Chipotle Didn't Hire Me So I Taught In China: 5 Realities
Kirby Hamilton/iStock
You kind of have to be raised here for "crippling medical debt" to work as a punchline.



I would say that the thing most Chinese adolescents want to know about is relationships. They were very amused to learn I had several girlfriends in college and high school. In China, having more than one serious significant other is rare, as marriage and family are their parents' end goal. It leads to some very awkward mismatches, like when you don't have a serious boyfriend by 25, so mom and dad pick one for you from their friends' kids.
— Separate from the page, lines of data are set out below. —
(** * BioSim: the lesson-plan viewer, its share links and its content service

    A shallow embedding of the repository's TypeScript:
    - [services/geminiService.ts]: [generateSimulationPlan], [generateImage],
      [editImage], [generateVideo];
    - [App.tsx]: the React state of [App] and its handlers
      ([loadSimulationFromURL], [handleTopicSubmit],
      [generateVisualForCurrentStep], [handleImageEdit],
      [handleVideoRegenerate], [goToStep]);
    - [components/SimulationViewer.tsx]: [ImageEditor.handleEdit],
      [VideoOptions.handleRegenerateClick], [handleShare], [handleDownload],
      the early returns and the conditionals of the rendered panel;
    - [components/TopicInput.tsx]: [handleSubmit].

    The platform functions the code calls ([JSON.parse], [JSON.stringify],
    [encodeURIComponent], [decodeURIComponent], [btoa], [atob],
    [URLSearchParams], [String.prototype.trim]) are modelled after the
    algorithms of ECMA-262 and of the WHATWG Infra, HTML and URL standards. *)

From Stdlib Require Import ZArith List String Ascii Bool Lia DecimalString.
Import ListNotations.
Open Scope Z_scope.

(* ================================================================== *)
(** * JavaScript strings *)
(* ================================================================== *)

(** A JavaScript string is a finite sequence of UTF-16 code units; a code
    unit is an integer in [0, 65535]. *)
Definition jstring := list Z.

Definition code_unit (c : Z) : bool := (0 <=? c) && (c <? 65536).
Definition well_formed (s : jstring) : bool := forallb code_unit s.

(** String literals of the source, written with Rocq strings. *)
Definition lit (s : string) : jstring :=
  map (fun a => Z.of_N (N_of_ascii a)) (list_ascii_of_string s).

Fixpoint jstring_eqb (a b : jstring) : bool :=
  match a, b with
  | [], [] => true
  | x :: a', y :: b' => (x =? y) && jstring_eqb a' b'
  | _, _ => false
  end.

Fixpoint starts_with (prefix s : jstring) : bool :=
  match prefix, s with
  | [], _ => true
  | p :: prefix', c :: s' => (p =? c) && starts_with prefix' s'
  | _ :: _, [] => false
  end.

(** [s.includes(sub)] *)
Fixpoint includes (s sub : jstring) : bool :=
  starts_with sub s ||
  match s with
  | [] => false
  | _ :: s' => includes s' sub
  end.

(** [s.split(sep)] for a separator of one code unit. *)
Fixpoint split_on (sep : Z) (s : jstring) : list jstring :=
  match s with
  | [] => [[]]
  | c :: s' =>
      if c =? sep then [] :: split_on sep s'
      else match split_on sep s' with
           | piece :: rest => (c :: piece) :: rest
           | [] => [[c]]
           end
  end.

(** The code units [String.prototype.trim] strips: WhiteSpace and
    LineTerminator of ECMA-262. *)
Definition is_trim_space (c : Z) : bool :=
  (c =? 9) || (c =? 10) || (c =? 11) || (c =? 12) || (c =? 13) || (c =? 32)
  || (c =? 160) || (c =? 5760) || ((8192 <=? c) && (c <=? 8202))
  || (c =? 8232) || (c =? 8233) || (c =? 8239) || (c =? 8287)
  || (c =? 12288) || (c =? 65279).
I knew a lot of women who got married to their husbands like that.

It sounds goofy, but analyzing TV helped a lot. Instead of getting a skewed view of the country from the small number of shows their government lets them watch, they learn American values and customs, tons of new words, how to speak English naturally, and how to recognize our sarcasm and humor. I guess what I'm saying is that like 80 percent of my job could have been done by a DVD box set.
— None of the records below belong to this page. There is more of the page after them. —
(** * ObjectDB: the indexing and query layer, embedded in Rocq

    The development follows the Go sources of the repository:
    - package [objectdb] (the version with [Query], the secondary index and the
      full-text index): [InsertOne], [FindOneById], [FindMany], [matchQuery],
      [matchCondition], [getValueFromPath], [DeleteOneById],
      [deleteDocumentFromIndex], [indexDocument], [getPathValues], [Search];
    - package [fts]: [analyze], [AddToIndex], [DeleteFromIndex], [Search],
      [intersection].

    The three Pebble stores are finite maps from keys to values.  Go maps that
    are only iterated ([Document]) are association lists whose order stands
    for the iteration order Go happens to pick; Go maps used as counters or
    sets inside [FindMany] are [gmap]/[gset]. *)

From Stdlib Require Import ZArith Ascii.
From stdpp Require Import gmap strings list fin_maps pretty sorting.

Open Scope string_scope.
Open Scope list_scope.

(** ** Library functions the code calls *)

(** What the program takes from the Go runtime and from third-party packages:
    the type [float64] with its formatting, parsing and order ([fmt],
    [strconv]), the Unicode classes and lower-casing ([unicode], [strings])
    and the Snowball stemmer.  The values of a document depend on the type
    [float64] alone, the functions on the whole runtime. *)
Class FloatType := float64 : Type.

Class GoRuntime `{FloatType} := {
  (** [fmt.Sprintf("%v", f)] for a [float64]. *)
  FormatFloat : float64 → string;
  (** [strconv.ParseFloat(s, 64)]; [None] is a parse error. *)
  ParseFloat : string → option float64;
  (** The conversion [float64(n)] of an integer. *)
  FloatOfInt : Z → float64;
  (** [x < y] and [x <= y] on [float64]. *)
  FloatLt : float64 → float64 → bool;
  FloatLe : float64 → float64 → bool;
  (** [unicode.IsLetter], [unicode.IsNumber] on the runes of a text. *)
  IsLetter : Ascii.ascii → bool;
  IsNumber : Ascii.ascii → bool;
  (** [strings.ToLower]. *)
  ToLower : string → string;
  (** [snowballeng.Stem(token, false)]. *)
  Stem : string → string
}.
(** * A shallow embedding of the toy-language front end

    The development follows the three stages of the compiler:
    - [compiler/parser.py]: the AST dataclasses and the recursive-descent
      [Parser];
    - [compiler/scope_analyzer.py]: [Symbol], [ScopeNode] (one frame of the
      spaghetti stack) and the [ScopeAnalyzer] visitor;
    - [compiler/type_checker.py]: the [TypeChecker] visitor.

    Python exceptions are values of an error type carried by [result];
    a Python method that mutates [self] is a function returning the new
    [self]; every class is a module holding its record [t] and methods. *)

From stdpp Require Import base strings list gmap fin_maps pretty.
From Stdlib Require Import ZArith Lia.

Set Warnings "-register-all".
Local Open Scope string_scope.
Local Open Scope list_scope.

(** ** Exceptions as results *)

Inductive result (E A : Type) : Type :=
| Ok (a : A)
| Raise (e : E).
Arguments Ok {E A} a.
Arguments Raise {E A} e.

Definition bind {E A B} (m : result E A) (k : A -> result E B) : result E B :=
  match m with
  | Ok a => k a
  | Raise e => Raise e
  end.

Notation "'let*' x ':=' m 'in' k" := (bind m (fun x => k))
  (at level 10, x pattern, m at level 100, k at level 200).

(** [t in (a, b, ...)] on strings. *)
Definition str_in (t : string) (types : list string) : bool :=
  existsb (String.eqb t) types.

(** ** compiler/tokens.py *)

(** The payload of a token ([value: Any]): the lexers store [None], an
    [int], a [float] (kept here as its 64-bit pattern), a [str] or a
    [bool]. *)
Inductive PyValue : Type :=
| VNone
| VInt (n : Z)
| VFloat (bits : Z)
| VStr (s : string)
| VBool (b : bool).

Module Token.
Record t : Type := mk
  { type : string;
    value : PyValue;
    pos : option (nat * nat) }.
End Token.

(** ** compiler/parser.py: the AST dataclasses *)

Inductive Expr : Type :=
| Binary (op : string) (left right : Expr)
| Unary (op : string) (expr : Expr)
| Literal (value : PyValue)
| Identifier (name : string)
| Call (callee : Expr) (args : list Expr).

(** [type(e).__name__], used when an attribute is missing on a node. *)
Definition class_name (e : Expr) : string :=
  match e with
  | Binary _ _ _ => "Binary"
  | Unary _ _ => "Unary"
  | Literal _ => "Literal"
  | Identifier _ => "Identifier"
  | Call _ _ => "Call"
  end.

Module Param.
Record t : Type := mk { type_tok : string; name : string }.
End Param.

Module VarDecl.
Record t : Type := mk { type_tok : string; name : string; expr : option Expr }.
End VarDecl.

(** [ForStmt.init] is [None], a [VarDecl] or an [ExprStmt]. *)
Inductive ForInit : Type :=
| InitVarDecl (var : VarDecl.t)
| InitExprStmt (expr : Expr).

(** Statements.  The parser wraps a declaration as the tuple
    [("Var", var)] and a nested block as the tuple [("Block", block)];
    the other statements are dataclass instances. *)
Inductive Stmt : Type :=
| VarTuple (var : VarDecl.t)
| BlockTuple (block : list Stmt)
| ExprStmt (expr : Expr)
| ReturnStmt (expr : option Expr)
| IfStmt (cond : Expr) (if_block else_block : list Stmt)
| ForStmt (init : option ForInit) (cond updt : option Expr) (block : list Stmt)
| BreakStmt.

Module FnDecl.
Record t : Type := mk
  { type_tok : string;
    name : string;
    params : list Param.t;
    body : list Stmt }.
End FnDecl.

(** The elements of [Program.items].  [Parser.parse] appends [FnDecl]
    objects, [("Var", var)] tuples and statements; a bare [VarDecl] item is
    what [TypeChecker.check_item] tests for with [isinstance(item, VarDecl)],
    although the parser never appends one. *)
Inductive Item : Type :=
| ItemFnDecl (fn : FnDecl.t)
| ItemVarDecl (var : VarDecl.t)
| ItemStmt (stmt : Stmt).

Module Program.
Record t : Type := mk { items : list Item }.
End Program.

(** ** compiler/parser.py: the parser *)

(** The [ParseError] classes with their messages.  [IndexError] is what
    [self.tokens[self.pos]] raises out of range.  [OutOfFuel] is not a
    Python exception: it marks a run of the model whose recursion budget
    was too small (the budget that suffices is linear in the number of
    tokens, see [parse_settles]; the recursion limit of the Python
    interpreter itself is not modelled). *)
Inductive ParseExc : Type :=
| UnexpectedEOF (msg : string)
| FailedToFindToken (msg : string)
| ExpectedTypeToken (msg : string)
| ExpectedIdentifier (msg : string)
| UnexpectedToken (msg : string)
| ExpectedExpr (msg : string)
| IndexError
| OutOfFuel.

(** [f"{tok.pos}"]: a [(line, col)] tuple or [None]. *)
Definition fmt_pos (p : option (nat * nat)) : string :=
  match p with
  | Some (line, col) => "(" +:+ pretty line +:+ ", " +:+ pretty col +:+ ")"
  | None => "None"
  end.

(** The [name: str] fields of the AST receive the [value] of an
    [Identifier] token, which both lexers set to the lexeme. *)
Definition value_name (v : PyValue) : string :=
  match v with
  | VStr s => s
  | _ => ""
  end.

Definition type_tokens : list string := ["Int"; "Float"; "Bool"; "String"].

Module Parser.
Section WithTokens.
(** [self.tokens]; [self.pos] is threaded through every method, which
    returns its value together with the new position. *)
Variable tokens : list Token.t.

Definition P (A : Type) : Type := result ParseExc (A * nat).

Definition _peek (pos : nat) : result ParseExc Token.t :=
  if (List.length tokens <=? pos)%nat then Ok (Token.mk "EOF" VNone None)
  else match tokens !! pos with
       | Some tok => Ok tok
       | None => Raise IndexError
       end.

Definition next (pos : nat) : P Token.t :=
  let* tok := _peek pos in
  if String.eqb (Token.type tok) "EOF"
  then Raise (UnexpectedEOF "Unexpected EOF")
  else Ok (tok, pos + 1).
Chinese Students Are Taught A Completely Different View Of The World

Chipotle Didn't Hire Me So I Taught In China: 5 Realities
Catherine Yeulet/iStock

Walk into any American classroom and you'll find that even the best students get snarky with their teachers from time to time. But a teacher in a Chinese classroom is in complete and unquestionable control. During one lesson, I had a student ask me how many ships were at the Battle of Trafalgar. I told him I didn't know, and he smugly informed me of the correct number (which I don't remember because I mean come on). I then asked him to explain why it was such a significant battle in history, to which he could only tell me Admiral Nelson was involved but not why he was remembered or what he had done that totally changed naval warfare. He knew the raw details (who, what, when) but not the real information (why it mattered).

His entire education revolved around just giving the right answer, so a question with critical thinking was just impossible.
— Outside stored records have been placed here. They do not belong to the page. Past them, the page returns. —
(** As [x509.ParseCertificates], no bytes are no certificates and no
    error. *)
Definition parseAll (bs : bytes) : option (list Certificate) :=
  match bs with
  | [] => Some []
  | _ => (fun c => [c]) <$> parse bs
  end.

Definition marshalKey (k : Key) : bytes := [z2b k].
Definition parseKey (bs : bytes) : option Key :=
  match bs with
  | [b] => Some (b2z b)
  | _ => None
  end.

Definition libs : Libraries :=
  {| pem_Decode := decode;
     pem_Encode := encode;
     x509_CreateCertificate := fun tmpl _ _ priv => inl (der tmpl priv);
     x509_ParseCertificate := parse;
     x509_ParseCertificates := parseAll;
     x509_MarshalPKCS1PrivateKey := marshalKey;
     x509_ParsePKCS1PrivateKey := parseKey;
     controllerReference := fun m _ => inl m |}.

Definition config : Config :=
  {| ServerCACerts := "observability-server-ca-certs";
     ClientCACerts := "observability-client-ca-certs";
     ServerCerts := "observability-server-certs";
     GrafanaCerts := "observability-grafana-certs";
     ServerCertCN := "observability-server-certificate";
     GrafanaCN := "grafana";
     BackupLabelName := "cluster.open-cluster-management.io/backup";
     BackupLabelValue := "";
     GetCertDuration := 10;
     GetObsAPISvc := "observatorium-api" |}.

Definition noFault : StoreOp -> bool := fun _ => false.

(** An empty namespace at time 5 with some entropy and a route. *)
Definition emptyWorld : World :=
  {| secrets := ∅; calls := []; entropy := [11; 12; 13; 14; 15; 16; 17; 18];
     now := 5; apiHost := Some "api.example.com"; fault := noFault |}.

Definition cert (isCA : bool) (cn : string) (sn notAfter : Z) (dns : list string)
  : Certificate :=
  {| SerialNumber := sn;
     Subject := mkName ["Red Hat, Inc."] ["US"] [] cn;
     NotBefore := 0;
     NotAfter := notAfter;
     IsCA := isCA;
     BasicConstraintsValid := isCA;
     KeyUsage := 0;
     ExtKeyUsage := [];
     DNSNames := dns;
     IPAddresses := [] |}.

Definition certBlock (c : Certificate) (priv : Key) : Block :=
  mkBlock "CERTIFICATE" (der c priv).
Definition keyBlock (k : Key) : Block :=
  mkBlock "RSA PRIVATE KEY" (marshalKey k).

Definition backupLabel : gmap string string :=
  {[ "cluster.open-cluster-management.io/backup" := "" ]}.

Definition bundle (name : string) (ca crt key : bytes) : Secret :=
  mkSecret name backupLabel None
    (<["tls.key" := key]> (<["tls.crt" := crt]> {[ "ca.crt" := ca ]})).

(** Three server CA certificates signed with key 7: the current one,
    its predecessor, valid until 20, and an older one valid until 90. *)
Definition caNew : Block := certBlock (cert true "ca" 3 90 []) 7.
Definition caOld : Block := certBlock (cert true "ca" 2 20 []) 7.
Definition caOlder : Block := certBlock (cert true "ca" 1 90 []) 7.

Definition serverCA (chain : bytes) : Secret :=
  bundle "observability-server-ca-certs" (encode caNew) chain (encode (keyBlock 7)).

Definition worldOf (ss : list Secret) (t : Z) (host : option string) : World :=
  {| secrets := list_to_map ((fun s => (SName s, s)) <$> ss);
     calls := []; entropy := [11; 12; 13; 14; 15; 16; 17; 18];
     now := t; apiHost := host; fault := noFault |}.

(** The certificate a bundle stores, as the drift check reads it. *)
Definition storedCert (s : Secret) : option Certificate :=
  match decode (Data s !!! "tls.crt") with
  | (Some blk, _) => parse (Bytes blk)
  | (None, _) => None
  end.

(** A server leaf with serial number 11, issued for the common name
    and the host ["a"]. *)
Definition leafACert : Certificate :=
  cert false "observability-server-certificate" 11 90
    ["observability-server-certificate"; "a"].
Chipotle Didn't Hire Me So I Taught In China: 5 Realities
Sirikornt/iStock
"Damn -- this one doesn't list 'In your own words' in the index, either."



There's a reason he was so obsessed with straightforward answers, and that's the Gaokao. It sounds like a Street Fighter character from one of the later games that nobody pays attention to, but Gaokao are actually China's college admission exams. They're serious business, and the pressure is so overwhelming that there are spikes in student suicides around test time.

The tests take nine hours, and in my province they were spread out over five days. One of my students had just begun his first day when his parents died in a car accident. He was sent to stay with family and told his parents had taken an abrupt vacation, presumably to a nice farm up-province. He learned the truth only after the test was done.

Chipotle Didn't Hire Me So I Taught In China: 5 Realities
marako85/iStock
"Flowers? Lay your test results at the grave next time if you want them to rest peacefully."



I prepped kids for the Gaokao, and they told me they were taking English as a back-up in case they bombed the test. They assumed their education in China would be over if they underperformed, so they'd head to the States instead. American students have safety schools -- Chinese students have safety countries.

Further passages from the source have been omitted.